Some people say that convolutional neural networks have learned the hierarchical decoupling of input space that simulates the behavior of the human visual cortex. This may or may not be true, but at the moment it is unknown that we have no stronger evidence to admit or deny it. Of course, some people can expect that the human visual cortex is to learn something in a similar way, and to some extent, it is a natural decoupling of our visual world (just as natural as a Fourier transform is a decoupling of periodic sound signals). Just as the Fourier transform of a sound signal expresses a sound signal of different frequencies. This is a very natural and physical understanding, we may think that our visual information recognition is layered to complete, round is the wheel, there are four wheels of the car, the cool car is a sports car, like this.
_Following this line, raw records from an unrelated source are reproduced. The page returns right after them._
(** A room whose events and states are in the database only: the last events [old], the
    states [evs] and the member and visibility events [rows]. *)
Record ColdRoom s (room user : string) (old : list StreamEvent) (evs rows : list (ClientEvent * Z)) (min : Z) (rs : RoomState) : Prop := {
  c_hist : HistoryInv (roomHistory s);
  c_hgate : (room ∉ ready (hGate (roomHistory s))) /\ (room ∉ loading (hGate (roomHistory s))) /\ get (repo (roomHistory s)) room = None;
  c_old : Forall (fun f => 0 < seOffset f /\ ceRoomID (seEv f) = room) old /\ ascending old /\ old <> [];
  c_min : roomMinStream (roomHistory s) !! room = None;
  c_db : exists d1 d2, GetHistoryEvents room 30 (persist (roomHistory s)) = (Ok (map pairOf (reverse old)), d1) /\ SelectOutputMinStream room d1 = (Ok min, d2);
  c_srepo : RepoInv (stateRepo (states s)) /\ tlLimit (stateRepo (states s)) = false;
  c_sgate : (room ∉ ready (stateGate (states s))) /\ (room ∉ loading (stateGate (states s))) /\ get (stateRepo (states s)) room = None;
  c_mrepo : RepoInv (streamRepo (states s)) /\ tlLimit (streamRepo (states s)) = false;
  c_mgate : (room ∉ ready (streamGate (states s))) /\ (room ∉ loading (streamGate (states s))) /\ get (streamRepo (states s)) room = None;
  c_rows : Forall (stateRow room) evs /\ Forall (stateRow room) rows /\ evs <> [] /\ rows <> [];
  c_sdb : exists d1 d2, GetStateEventsForRoom room (stPersist (states s)) = (Ok evs, d1) /\ GetStateEventsStreamForRoom room d1 = (Ok rows, d2);
  c_rs : rsRepo (states s) !! room = None /\ replayRows rows None = Ok (Some rs);
  c_rcpt : room ∈ ready (Receipts.rsGate (receipts s));
  c_user : Receipts.receiptKey room user ∈ ready (Receipts.urGate (receipts s));
}.

Lemma cold_states s room user old evs rows min rs : ColdRoom s room user old evs rows min rs ->
  exists r g d, onStates (LoadStates room true) s = (Ok (), mkServer (roomHistory s)
      (Receipts.set_members (receipts s) (mkStates r (streamRepo (states s)) (rsRepo (states s)) g (streamGate (states s)) d)) (readCounts s)) /\
    RepoInv r /\ holds r room (map freshState evs) /\ is_Some (get r room) /\ room ∈ ready g /\
    exists d2, GetStateEventsStreamForRoom room d = (Ok rows, d2).
Proof using.
  intros Hc. destruct (c_sdb _ _ _ _ _ _ _ _ Hc) as (d1 & d2 & E1 & E2). destruct (c_srepo _ _ _ _ _ _ _ _ Hc) as [Hr Hlim].
  destruct (c_sgate _ _ _ _ _ _ _ _ Hc) as (Hnr & Hnl & Hget). destruct (c_rows _ _ _ _ _ _ _ _ Hc) as (Hrow & _ & Hne & _).
  set (t0 := set_stPersist (set_stateGate (states s) (set_loading (stateGate (states s)) ({[room]} ∪ loading (stateGate (states s))))) d1).
  destruct (addStates_holds room evs t0 [] Hr Hlim) as (r & E & Hr' & Hh & Hg); [by unfold holds; cbn; rewrite Hget|done|]. eexists r, _, d1. split_and!.
  - assert (Eb : @body _ state_loads room (set_stateGate (states s) (set_loading (stateGate (states s)) ({[room]} ∪ loading (stateGate (states s))))) = (Ok (), set_stateRepo t0 r)).
    { cbn [body state_loads]. unfold loadStates, mbind, ST_bind, onStateDb. cbn [stPersist set_stateGate]. rewrite E1. exact E. }
    unfold onStates, onReceipts, LoadStates. fold (states s). by rewrite (load_cold (H := state_loads) room (states s) _ Hnr Hnl Eb).
  - done.
  - done.
  - apply Hg. by right.
  - cbn. set_solver.
  - by exists d2.
Qed.

Lemma cold_streams t room rows rs d2 : RepoInv (streamRepo t) -> tlLimit (streamRepo t) = false ->
  room ∉ ready (streamGate t) -> room ∉ loading (streamGate t) -> get (streamRepo t) room = None ->
  Forall (stateRow room) rows -> rows <> [] -> GetStateEventsStreamForRoom room (stPersist t) = (Ok rows, d2) ->
  rsRepo t !! room = None -> replayRows rows None = Ok (Some rs) ->
  exists r g m, LoadStreamStates room true t = (Ok (), mkStates (stateRepo t) r m (stateGate t) g d2) /\
    RepoInv r /\ is_Some (get r room) /\ room ∈ ready g /\ m !! room = Some rs.
Proof using.
  intros Hr Hlim Hnr Hnl Hget Hrow Hne Edb Hnone Hrep.
  set (t0 := set_stPersist (set_streamGate t (set_loading (streamGate t) ({[room]} ∪ loading (streamGate t)))) d2).
  destruct (addStreams_holds room rows t0 [] (Some rs) Hr Hlim) as (r & m & E & Hr' & Hm & Hg); [by unfold holds; cbn; rewrite Hget|done|by cbn; rewrite Hnone|].
  assert (Eb : @body _ stream_loads room (set_streamGate t (set_loading (streamGate t) ({[room]} ∪ loading (streamGate t)))) = (Ok (), set_streamRepo (set_rsRepo t0 m) r)).
  { cbn [body stream_loads]. unfold loadStateStreams, mbind, ST_bind, onStateDb. cbn [stPersist set_streamGate]. rewrite Edb. exact E. }
  eexists r, _, m. split_and!; [by unfold LoadStreamStates; rewrite (load_cold (H := stream_loads) room t _ Hnr Hnl Eb)|done|apply Hg; by right|cbn; set_solver|done].
Qed.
However, the human perception of visual signal filtering, stratification, processing of the nature of our weak chickens is probably not the same convolution network. The visual cortex is not convolution, although they are also layered, but those layers have a cortical structure, and the true purpose of these structures is currently unknown, and this structure has not yet appeared in our artificial neural network (although Choda Geoff Hinton is working on this). In addition, humans have much more visual perceptron than the Perceptron for static image classification, which are continuous and active, not static and passive, and these receptors are controlled by complex mechanisms such as eye movement.

Next time you have a VC or a well-known CEO warns you to be wary of our deep learning threats, think of the above-mentioned dad. Today we have better tools to deal with complex information, which is cool, but ultimately they are just tools, not creatures. Any work they do is not enough in any cosmic standard to call it "thinking." Drawing a smiley face on a stone does not make the stone "happy", although your primate will tell you it is happy.
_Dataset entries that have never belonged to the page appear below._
(* ===== verification/SyncPaging.v ===== *)
(** * Syncing and paging together

    - [history_reachable]: what the first sync of a room leaves out, paging back from
      the token in its reply delivers.
    - [pages_complete_witness]: an instance of the theorem of [RoomMessagesFacts].
    - [create_event_skipped], [token_part_panics]: what paging gets wrong. *)

From Stdlib Require Import String ZArith List Lia Sorted Permutation.
From stdpp Require Import base tactics list gmap strings pretty sorting.
From S2P Require Import Prelude Snowflake Timeline TimelineRepo Loader SyncHistory SyncHistoryFacts SyncRoomState SyncRoomStateFacts SyncStates Ids Push Receipts ReceiptConsumer ReceiptDelivery SyncBuild SyncBuildFacts SyncSessions RoomMessages RoomMessagesFacts.

#[local] Open Scope string_scope.
#[local] Open Scope Z_scope.

Module SyncPaging.
Import Timeline TimelineRepo Loader SyncHistory SyncHistoryFacts SyncRoomState SyncStates SyncBuild SyncBuildFacts SyncSessions RoomMessages RoomMessagesFacts.

(** ** Cutting a history at a position *)

Lemma cut_at p all : ascends all -> all = (below all p ++ List.filter (fun x => (p + 1 <=? seOffset x)%Z) all)%list.
Proof.
  intros Ha. induction Ha as [|a l Ha IH Hall]; [done|]. unfold below in *. cbn [List.filter]. destruct (Z.leb_spec (seOffset a) p) as [Hle|Hgt].
  - rewrite (proj2 (Z.leb_gt (p + 1) (seOffset a))) by lia. cbn [app]. by f_equal.
  - rewrite (proj2 (Z.leb_le (p + 1) (seOffset a))) by lia. rewrite (filter_all_false _ l), filter_true; [done|..]; eapply Forall_impl; [exact Hall| |exact Hall|]; cbn; intros y Hy.
    + apply Z.leb_le. lia.
    + apply Z.leb_gt. lia.
Qed.

Lemma all_in_window l : Forall (fun f => 0 < seOffset f) l -> List.filter (inWindow (-1) (-1)) l = l.
Proof.
  intros Hp. apply filter_true. eapply Forall_impl; [exact Hp|]. cbn. intros y Hy. unfold inWindow. rewrite orb_true_r, andb_true_r. apply Z.ltb_lt. lia.
Qed.

(** From an event of the later part on, only the later part counts. *)
Lemma from_later older l w : ascends (older ++ l) -> w ∈ l ->
  List.filter (fun x => seOffset w <=? seOffset x) (older ++ l) = List.filter (fun x => seOffset w <=? seOffset x) l.
Proof.
  intros Ha (l1 & l2 & ->)%list_elem_of_split. rewrite List.filter_app. rewrite (filter_all_false _ older); [done|]. rewrite Forall_forall. intros y Hy.
  apply Z.leb_gt. rewrite (assoc_L app) in Ha. eapply ascends_before; [exact Ha|]. apply elem_of_app. by left.
Qed.

Section Reach.
  Context `{ContentJson} `{GoRange} {D : Type} `{HistoryDb D} `{StateDb D} `{ReceiptConsumer.ReceiptJson} `{EventsTable D} `{FilterJson}.
  Context (visibilityTime nowTs : Z) (cfg : Config) (lim : string).

(** C11: The whole history of a room can be reached.  A user who is in the room syncs it
    from the beginning, without an end, and then follows the tokens, starting at the one
    in the timeline of the reply.  The pages, turned around, followed by the timeline are
    the events of the table that the user may see, oldest first, each once: nothing
    between the timeline and the pages is lost or sent twice, whatever part of the room
    is in memory and however small the limits are.  What is missing is not newer than
    the create event. *)
Theorem history_reachable (s : SyncServer D) req room reqStart older l sl min rs stateEvt n :
  IsRelatedRequest room (Instance_ cfg) (Total cfg) (MultiWrite cfg) = Ok true -> mayRead (rqUserID req) rs ->
  Present s room (rqUserID req) l sl min rs ->
  (forall s1, loadRoom (rqUserID req) room s = (Ok min, s1) -> HasTable (persist (roomHistory s1)) room (older ++ l)) ->
  History (older ++ l) -> Forall (fun x => 2 < seOffset x <= maxInt64) (older ++ l) ->
  Forall (fun st => keyed (seEv st)) l -> Forall (fun st => keyed (seEv (stream st))) sl -> l <> [] ->
  GetState rs "m.room.member" (rqUserID req) = Some stateEvt -> scanStart req stateEvt reqStart = -1 -> stays (rqUserID req) (-1) l ->
  (length (older ++ l) <= n)%nat ->
  exists j pos users s1 got missed s2,
    buildRoomJoinResp visibilityTime nowTs req room reqStart (-1) s = (Ok (j, pos, users), s1) /\
    crawl visibilityTime nowTs room (rqUserID req) cfg lim n (PrevBatch (jrTimeline j)) s1 = (Ok got, s2) /\
    map seEv (List.filter (shown visibilityTime nowTs (rqUserID req) rs) (older ++ l)) = (map seEv missed ++ reverse got ++ Events (jrTimeline j))%list /\
    notAfterCreate rs missed.
Proof using.
  intros Hrel Hmay Hpres Htab HL Hoff Hk Hks Hne Hst Hscan Hstay Hn. set (user := rqUserID req) in *. set (all := (older ++ l)%list) in *.
  assert (Hl : History l) by (by eapply History_suffix). pose proof (hs_asc _ HL) as Ha.
  pose proof (present_loadable _ _ _ _ _ _ _ Hpres) as Hload. pose proof Hload as (s0 & E0 & _).
  destruct (join_reply visibilityTime nowTs s req room reqStart (-1) l sl min rs stateEvt Hload Hl Hk Hks Hst ltac:(by rewrite Hscan))
    as (j & pos & users & s1 & rs1 & E1 & Hw1 & Hrs1 & _ & _ & _ & Hprev & Hpersist & _).
  rewrite Hscan, (all_in_window l (hs_pos _ Hl)) in Hprev. destruct (Hprev eq_refl Hne) as (first & w & ts & Hw & -> & Eprev & Eev).
  assert (Hwall : w ∈ all) by (apply elem_of_app; by right). pose proof (proj1 (Forall_forall _ _) Hoff w Hwall) as Hwo. cbv beta in Hwo.
  assert (Hready : Ready room user rs l sl min s1 (persist (roomHistory s0)) rs1) by (split_and!; [done|done|by apply Hpersist]).
  destruct (crawl_spec visibilityTime nowTs room user rs l sl min cfg lim (persist (roomHistory s0)) older n Hrel Hmay (Htab s0 E0) Ha
              (Forall_impl _ _ _ Hoff (fun x Hx => proj1 Hx)) (hs_ids _ HL) Hne (seOffset w - 1) ts s1 rs1 ltac:(lia) Hready)
    as (got & missed & s2 & r2 & E2 & _ & Eleft & Hmiss).
  exists j, pos, users, s1, (map seEv got), (reverse missed), s2. split_and!; [done|by rewrite Eprev| |].
  - rewrite Eev. change (reverse (map seEv got)) with (reverse (seEv <$> got)). rewrite <- fmap_reverse. rewrite (cut_at (seOffset w - 1) all Ha) at 1. rewrite List.filter_app, map_app.
    replace (seOffset w - 1 + 1) with (seOffset w) by lia. unfold all at 2. rewrite (from_later older l w Ha Hw), (assoc_L app). f_equal.
    unfold left, back in Eleft. rewrite filter_reverse in Eleft. apply (f_equal reverse) in Eleft. rewrite reverse_involutive, reverse_app in Eleft.
    fold user. fold all in Eleft. rewrite Eleft, map_app. by f_equal.
  - unfold notAfterCreate. apply Forall_reverse, Hmiss. unfold back, below. rewrite length_reverse.
    fold all. pose proof (List.filter_length_le (fun x => seOffset x <=? seOffset w - 1) all). lia.
Qed.

End Reach.

(** ** A room that is only partly in memory *)

#[local] Existing Instance SyncRoomStateFacts.plainJson.
#[local] Existing Instance ReceiptDelivery.binaryJson.
#[local] Existing Instance SyncSessions.roomDb.
#[local] Existing Instance SyncSessions.stateDb.

#[local] Instance noFilter : FilterJson := { filterOf _ := emptyFilter }.

#[local] Instance roomTable : EventsTable RoomDb := { outputRows d := (Ok (map (fun e => rowOf "!r:a" (at_ e)) d), d) }.

Definition oneInstance : Config := mkConfig 0 1 false false.

(** The create event, the user's join and 33 messages; a load takes the last 30 of the
    35 events. *)
Definition roomOf35 : RoomDb := ([(createEv, 10); (joinEv, 20)] ++ map (fun e => (e.1, 10 * e.2)) (messages 3 33))%list.

Definition old5 : list StreamEvent := map at_ (take 5 roomOf35).
Definition last30 : list StreamEvent := map at_ (drop 5 roomOf35).

Lemma all35 : (old5 ++ last30)%list = map at_ roomOf35.
Proof. by vm_compute. Qed.

Lemma table_all (d : RoomDb) : HasTable d "!r:a" (map at_ d).
Proof.
  exists (map (fun e => rowOf "!r:a" (at_ e)) d). split; [done|]. rewrite map_map. rewrite filter_true; [done|].
  rewrite Forall_forall. intros r (e & -> & _)%list_elem_of_fmap. done.
Qed.

Lemma createFirst_cons x l : Forall (fun y => ceType (seEv y) <> "m.room.create") l -> createFirst (x :: l).
Proof.
  intros Hl [|a l1] y l2 E Hy; [done|]. injection E as -> ->. rewrite Forall_forall in Hl. exfalso. apply (Hl y); [set_solver|exact Hy].
Qed.

Lemma history35 : History (old5 ++ last30).
Proof.
  rewrite all35. split.
  - unfold ascends. vm_compute. repeat constructor.
  - vm_compute. repeat constructor.
  - apply (bool_decide_unpack _). by vm_compute.
  - apply createFirst_cons. repeat constructor; discriminate.
Qed.

Definition rs35 : RoomState := match replayRows (take 2 roomOf35) None with Ok (Some rs) => rs | _ => newRoomState end.

Lemma cold35 : ColdRoom (restarted roomOf35) "!r:a" "@u:a" last30 (take 2 roomOf35) (take 2 roomOf35) 1 rs35.
Proof.
  assert (Hrow : Forall (stateRow "!r:a") (take 2 roomOf35)) by (repeat constructor).
  split; cbn [restarted roomHistory receipts Receipts.rsGate Receipts.urGate ready].
  - split; [apply NewTimeLineRepo_inv; lia|done|done].
  - split_and!; [set_solver|set_solver|by vm_compute].
  - split_and!; [by repeat constructor| |done]. apply ascends_ascending. eapply ascends_suffix. apply (hs_asc _ history35).
  - done.
  - exists roomOf35, roomOf35. by vm_compute.
  - split; [apply NewTimeLineRepo_inv; lia|done].
  - split_and!; [set_solver|set_solver|by vm_compute].
  - split; [apply NewTimeLineRepo_inv; lia|done].
  - split_and!; [set_solver|set_solver|by vm_compute].
  - done.
  - by exists roomOf35, roomOf35.
  - split; [done|by vm_compute].
  - set_solver.
  - set_solver.
Qed.

Lemma stays35 : stays "@u:a" (-1) last30.
Proof.
  intros st Hin _ Ht _. assert (Hno : Forall (fun y => ceType (seEv y) <> "m.room.member") last30) by (repeat constructor; discriminate).
  rewrite Forall_forall in Hno. by destruct (Hno st Hin).
Qed.

Lemma offsets35 : Forall (fun x => 2 < seOffset x <= maxInt64) (old5 ++ last30).
Proof. apply (bool_decide_unpack _). by vm_compute. Qed.

Lemma history_reachable_witness : exists j pos users s1 got missed s2,
    buildRoomJoinResp 0 0 (askRoom 20) "!r:a" 0 (-1) (restarted roomOf35) = (Ok (j, pos, users), s1) /\
    crawl 0 0 "!r:a" "@u:a" oneInstance "" 35 (PrevBatch (jrTimeline j)) s1 = (Ok got, s2) /\
    map seEv (List.filter (shown 0 0 "@u:a" rs35) (old5 ++ last30)) = (map seEv missed ++ reverse got ++ Events (jrTimeline j))%list /\
    notAfterCreate rs35 missed.
Proof.
  apply (history_reachable 0 0 oneInstance "" (restarted roomOf35) (askRoom 20) "!r:a" 0 old5 last30 (map freshState (take 2 roomOf35)) 1 rs35 (mkStreamEvent joinEv 20) 35).
  - by vm_compute.
  - left. apply (bool_decide_unpack _). by vm_compute.
  - right. exists last30, (take 2 roomOf35), (take 2 roomOf35). split_and!; [apply cold35|by vm_compute|done].
  - intros s1 E. assert (Ep : persist (roomHistory (loadRoom "@u:a" "!r:a" (restarted roomOf35)).2) = roomOf35) by (by vm_compute).
    change (rqUserID (askRoom 20)) with "@u:a" in E. rewrite E in Ep. cbn [snd] in Ep. rewrite Ep, all35. apply table_all.
  - apply history35.
  - apply offsets35.
  - repeat constructor; intros ?; done.
  - repeat constructor; intros ?; done.
  - done.
  - by vm_compute.
  - by vm_compute.
  - apply stays35.
  - by vm_compute.
Defined.

(** The server after the room was loaded. *)
Definition loaded35 : SyncServer RoomDb := (loadRoom "@u:a" "!r:a" (restarted roomOf35)).2.

Lemma ready35 : Ready "!r:a" "@u:a" rs35 last30 (map freshState (take 2 roomOf35)) 1 loaded35 roomOf35 rs35.
Proof.
  destruct (cold_loadable _ _ _ _ _ _ _ _ cold35) as (s1 & E & Hw).
  assert (Ep : persist (roomHistory loaded35) = roomOf35) by (vm_compute; reflexivity).
  assert (El : newest 128 last30 = last30) by (vm_compute; reflexivity).
  assert (Es : loaded35 = s1) by (unfold loaded35; exact (f_equal snd E)).
  rewrite El in Hw. rewrite Es in Ep |- *. split; [exact Hw|split; [exact (or_introl eq_refl)|exact Ep]].
Qed.

(** From the 28th event on. *)
Lemma pages_complete_witness : exists got missed s',
    crawl 0 0 "!r:a" "@u:a" oneInstance "" 35 (BuildPreBatch 280 0) loaded35 = (Ok (map seEv got), s') /\
    List.filter (shown 0 0 "@u:a" rs35) (reverse (List.filter (fun x => seOffset x <=? 280) (old5 ++ last30))) = (got ++ missed)%list /\
    notAfterCreate rs35 missed.
Proof.
  apply (pages_complete 0 0 "!r:a" "@u:a" rs35 last30 (map freshState (take 2 roomOf35)) 1 oneInstance "" loaded35 roomOf35 rs35 old5 280 0 35).
  - by vm_compute.
  - left. apply (bool_decide_unpack _). by vm_compute.
  - apply ready35.
  - rewrite all35. apply table_all.
  - apply (hs_asc _ history35).
  - eapply Forall_impl; [exact offsets35|]. intros x Hx. apply Hx.
  - apply (hs_ids _ history35).
  - done.
  - unfold maxInt64. lia.
  - by vm_compute.
Defined.

(** The sync of a room and all its pages. *)
Definition syncAndPages (d : RoomDb) (limit : Z) (n : nat) : option (list string * list string) :=
  let '(r, s1) := buildRoomJoinResp 0 0 (askRoom limit) "!r:a" 0 (-1) (restarted d) in
  match r with
  | Ok (j, _, _) =>
      match (crawl 0 0 "!r:a" "@u:a" oneInstance "" n (PrevBatch (jrTimeline j)) s1).1 with
      | Ok got => Some (map ceEventID (Events (jrTimeline j)), map ceEventID got)
      | _ => None
      end
  | _ => None
  end.

(** The sync of the witness gives the last 20 events, the pages the other 15. *)
Example pages_of_35 : syncAndPages roomOf35 20 35 =
  Some (map (fun e => ceEventID e.1) (drop 15 roomOf35), reverse (map (fun e => ceEventID e.1) (take 15 roomOf35))).
Proof. by vm_compute. Qed.

(** ** What goes wrong *)

(** A position backwards includes its event, but at the position of the create event
    nothing is given: when a timeline or a page starts with the event after it, the
    create event is never delivered. *)
Theorem create_event_skipped : syncAndPages [(createEv, 10); (joinEv, 11); (message 3, 12)] 2 5 = Some (["$2"; "$m3"], []).
Proof. by vm_compute. Qed.

(** A token of two parts of which one is [p] without a colon makes the server panic. *)
Theorem token_part_panics :
  ((_ ← loadRoom "@u:a" "!r:a"; ProcessMessages 0 0 oneInstance (mkMessages "!r:a" "p_t:1" "" "b" "" "") "@u:a") (restarted roomOf35)).1 = Panic.
Proof. by vm_compute. Qed.

End SyncPaging.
In a word, the visualization of convolutional neural networks is fascinating, and who can imagine such a beautiful layered model that can explain complex visual information simply by simply gradient descent and a reasonable loss function, plus a large database. Deep learning may not be intelligent in its practical sense, but it can still reach an effect that no one could have achieved a few years ago. Now, if we can understand why deep learning is so effective, that ... Hehe:)

@fchollet, January 2016

CNN in the Eyes of the world: using Keras to explain the CNN filter

Contact Us

The content source of this page is from Internet, which doesn't represent Alibaba Cloud's opinion; products and services mentioned on that page don't have any relationship with Alibaba Cloud. If the content of the page makes you feel confusing, please write us an email, we will handle the problem within 5 days after receiving your email.

If you find any instances of plagiarism from the community, please send an email to: info-contact@alibabacloud.com and provide relevant evidence. A staff member will contact you within 5 working days.

A Free Trial That Lets You Build Big!

Start building with 50+ products and up to 12 months usage for Elastic Compute Service

  • Sales Support

    1 on 1 presale consultation

  • After-Sales Support

    24/7 Technical Support 6 Free Tickets per Quarter Faster Response

  • Alibaba Cloud offers highly flexible support services tailored to meet your exact needs.